Our 16th most-read article of 2023.
Originally published March 20, 2023.
“As local bills on gender, sexuality, and diversity make their way through Florida’s state legislature, new legislation would ban any discussion of menstrual cycles in school before sixth grade.” – USA Today
As usual, the woke mob is accusing me of attempting to strip schools of their educational and societal value, deprive students of their basic human rights, and shamelessly pander to every conservative who might cast a presidential vote my way. To absorb the flow of outrage, I’ve decided to address Florida’s young girls directly. So put down those banned Judy Blume books because all the answers to your burning menstrual questions are right here.
Q: What is a period?
A period is one of the many kinds of goo that girls and women secrete in their role as sacred, yet also extremely gross, vessels for human life. In less scientific terms: a period is God deciding it’s not your time to be pregnant. And remember, God and the state of Florida are the only ones who can make decisions about your body.
Q: How will I know when I’m about to get my first period?
You’ll start showing subtle signs of sluttiness, like breast buds, emergent pubic hair, and a fixation on sullenly licking a lollipop. Also, Matt Gaetz will start sexting you.
Q: I’m embarrassed to carry pads in my school bag; what should I do?
Embarrassment is a normal and appropriate response to feminine bodily functions. Your school nurse will most likely have some supplies in her office. Unfortunately for you early-in-life-bleeders, asking for them will soon be illegal. Try hanging around her door, dropping vague hints like, “I’m riding America’s red wave!” or “Flo Rida is sliding down my Splash Mountain.” If the nurse still doesn’t get your drift, try being more direct with the headline, “Florida Man bit my vagina, and it won’t stop bleeding.”
Q: What if I bleed through my clothes before I can make it to the nurse’s office?
Honestly, that’s a pretty likely possibility, given how little information and resources the state of Florida will have provided to you. Just grab some Hawaiian punch from the vending machine, pour it all over your crotch to disguise your menses, and run away screaming. Then you’ll be sent to the hospital and involuntarily committed for hysteria. Problem solved.
Q: Does it hurt to get your period?
Cramps are a myth that lazy girls made up to get out of helping move books about g*y people out of all of the classrooms.
Q: I’m experiencing gender dysphoria and am interested in hormone blockers so that I don’t start my period. What should I do?
Send me your parents’ names. I’m not going to put them in jail or anything—I just want to talk.
Q: How do I use a tampon?
First, consider whether you’re ready to lose your virginity. And remember: unless you’re legally married to the tampon, you will burn in hell.
Q: How do I decide which type of pad is best for me?
There are different kinds? I thought there were just the ones with the belt.
Q: My period is late. Should I—
No need to say more. We will be monitoring all of your text messages from now on.
Q: Can you recommend any books for more information about periods and my changing body?
We all know that girls should not be reading books, but if you insist on educating yourself, I can arrange a flight to Martha’s Vineyard.

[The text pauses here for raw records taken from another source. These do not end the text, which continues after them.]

(** Whatever the pass accepts follows a rule. *)
Lemma verify_instr_typed i offset (s s' : state) : verify_instr resolver view s i offset = Ok s' -> Typed resolver view i s.1 s'.1.
Proof.
  intros Hv. destruct i; cbn [verify_instr] in Hv.
  all: try (unfold borrow_loc, cast, borrow_vector_element in Hv; accept_inv; repeat case_match; simplify_eq; accept_inv;
    repeat match goal with Hq : _.1 = _ |- _ => rewrite Hq; clear Hq end; subst;
    solve [econstructor; eauto; done
          |by eapply (typed_read_ref _ _ false); eauto|by eapply (typed_read_ref _ _ true); eauto]).
  all: try (accept_inv; named_operand; first [reflexivity|by apply struct_instance_Ok|by apply field_instance_Ok|by apply call_instance_Ok]).
  all: try (unfold borrow_vector_element in Hv; accept_inv;
    match goal with Hh : implb true ?held = true |- _ => destruct held; [|done] end;
    repeat match goal with Hq : _.1 = _ |- _ => rewrite Hq; clear Hq end; subst; by constructor).
  - apply pop_matching_Ok in Hv as (ps & <-%Forall2_Ok & ->). constructor.
  - accept_inv. match goal with Hm : pop_matching _ _ _ _ _ _ = Ok _ |- _ => apply pop_matching_Ok in Hm as (ps & <-%Forall2_Ok & ->) end.
    rewrite reverse_replicate. by constructor.
  - accept_inv. apply pushes_Ok in Hv as ->. repeat match goal with Hq : _.1 = _ |- _ => rewrite Hq; clear Hq end. subst.
    rewrite reverse_replicate. by constructor.
Qed.
End Forward.

(** ** The rules are accepted *)

(** A meter that refuses nothing, like [DummyMeter]. *)
Section Backward.
Context {M : Type} `{Meter M} (Hfree : forall m sc u, exists m' : M, meter_add m sc u = Ok m').
Context (resolver : BinaryIndexedView) (view : FunctionView).

Lemma charge_free (m : M) ty : exists m', charge_ty m ty = Ok m'.
Proof. unfold charge_ty, add_items. case_bool_decide; [by eexists|]. apply Hfree. Qed.

Lemma charges_free tys (m : M) : exists m', charge_tys m tys = Ok m'.
Proof.
  unfold charge_tys. revert m. induction tys as [|ty r IH]; intros m; cbn; [by eexists|].
  destruct (charge_free m ty) as [m1 ->]. apply IH.
Qed.

Lemma push_free st (m : M) ty : exists m', push (st, m) ty = Ok (ty :: st, m').
Proof. unfold push. cbn. destruct (charge_free m ty) as [m1 ->]. by eexists. Qed.

Lemma pushes_free tys st (m : M) : exists m', vfold push tys (st, m) = Ok (reverse tys ++ st, m').
Proof.
  revert st m. induction tys as [|ty r IH]; intros st m; cbn [vfold]; [by eexists|]. destruct (push_free st m ty) as [m1 ->]. vm_cbn.
  destruct (IH (ty :: st) m1) as [m2 ->]. exists m2. by rewrite reverse_cons, <- app_assoc.
Qed.

Lemma pop_matching_free status offset f tys ps st (m : M) :
  Forall2 (fun x y => f x = Ok y) tys ps -> pop_matching view status offset f tys (reverse ps ++ st, m) = Ok (st, m).
Proof.
  intros Hf%Forall2_reverse. unfold pop_matching. revert Hf. generalize (reverse tys) as l. generalize (reverse ps) as k. intros k l.
  induction 1 as [|x y l k Hxy _ IH]; cbn; [done|]. rewrite Hxy. vm_cbn. by rewrite bool_decide_false by auto.
Qed.

Lemma pop_same status offset tys st (m : M) : pop_matching view status offset Ok tys (reverse tys ++ st, m) = Ok (st, m).
Proof. apply pop_matching_free. apply Forall2_same_length_lookup. split; [done|]. intros. congruence. Qed.

Lemma pop_replicate status offset n t st (m : M) : pop_matching view status offset Ok (replicate n t) (replicate n t ++ st, m) = Ok (st, m).
Proof. pose proof (pop_same status offset (replicate n t) st m) as Hp. by rewrite reverse_replicate in Hp. Qed.

Lemma push_replicate n t st (m : M) : exists m', vfold push (replicate n t) (st, m) = Ok (replicate n t ++ st, m').
Proof. pose proof (pushes_free (replicate n t) st m) as Hp. by rewrite reverse_replicate in Hp. Qed.
(** C16: On a function of a module that passed the checks before it, whose stack
    usage was accepted, the type safety pass returns a verdict whatever meter it
    is run with: no operand it unwraps is missing and no type it looks up is out
    of the tables. With the meter that has no limit it accepts exactly when the
    body has a stack map, an assignment of types to every instruction under which
    each instruction has a typing rule that leads to the types at its successors. *)
Theorem type_safety_decided config decodes module idx fd fh cu :
  passed decodes module -> cm_function_defs module !! idx = Some fd -> fn_code fd = Some cu ->
  cm_function_handles module !! fn_function fd = Some fh -> (Z.of_nat (length (cu_code cu)) < 65536)%Z -> cu_code cu <> [] ->
  exists view, function module idx cu fh = Ok view /\
  (StackUsage.verify config (View.Module_ module) view = Ok () ->
    (forall M (meter : Meter M), MeterLaws M -> forall m : M, settles (verify (View.Module_ module) view m)) /\
    decides (verify (View.Module_ module) view tt) (exists types, stack_map (View.Module_ module) view types)).
Proof.
  intros Hp Hfd Hcu Hfh Hlen Hne. destruct (passed_checked _ _ _ _ _ _ Hp Hfd Hcu Hfh Hlen Hne) as (view & order & Hf & <- & Hs & Hck & Hc).
  exists view. split; [done|]. intros Hstack.
  assert (forall M (meter : Meter M), MeterLaws M -> forall m : M, settles (verify (View.Module_ module) view m)) as Hset
    by (intros; by eapply type_verify_settles).
  split; [done|]. split; [apply Hset, _|]. split.
  - intros Hv. by eapply typed_stack_map, verify_blocks_typed.
  - intros [types Hmap]. by eapply blocks_typed_verify, stack_map_typed.
Qed.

Q: What is toxic shock syndrome?
The radical left would have you believe that it occurs when young girls learn about upcoming changes in their bodies and simultaneously realize that they are second-class citizens and will be until the day they die—the weight of these realizations fills them with such rage that they lose their minds and become feminists. But it’s really God punishing you for using tampons.
Q: What is a diva cup?
I think she’s one of the Drag Queens we banned from Children’s Story Hour at the library. Or maybe it’s some kind of accessory? I’ll ask my stylist if a Diva cup would look good with my white go-go boots.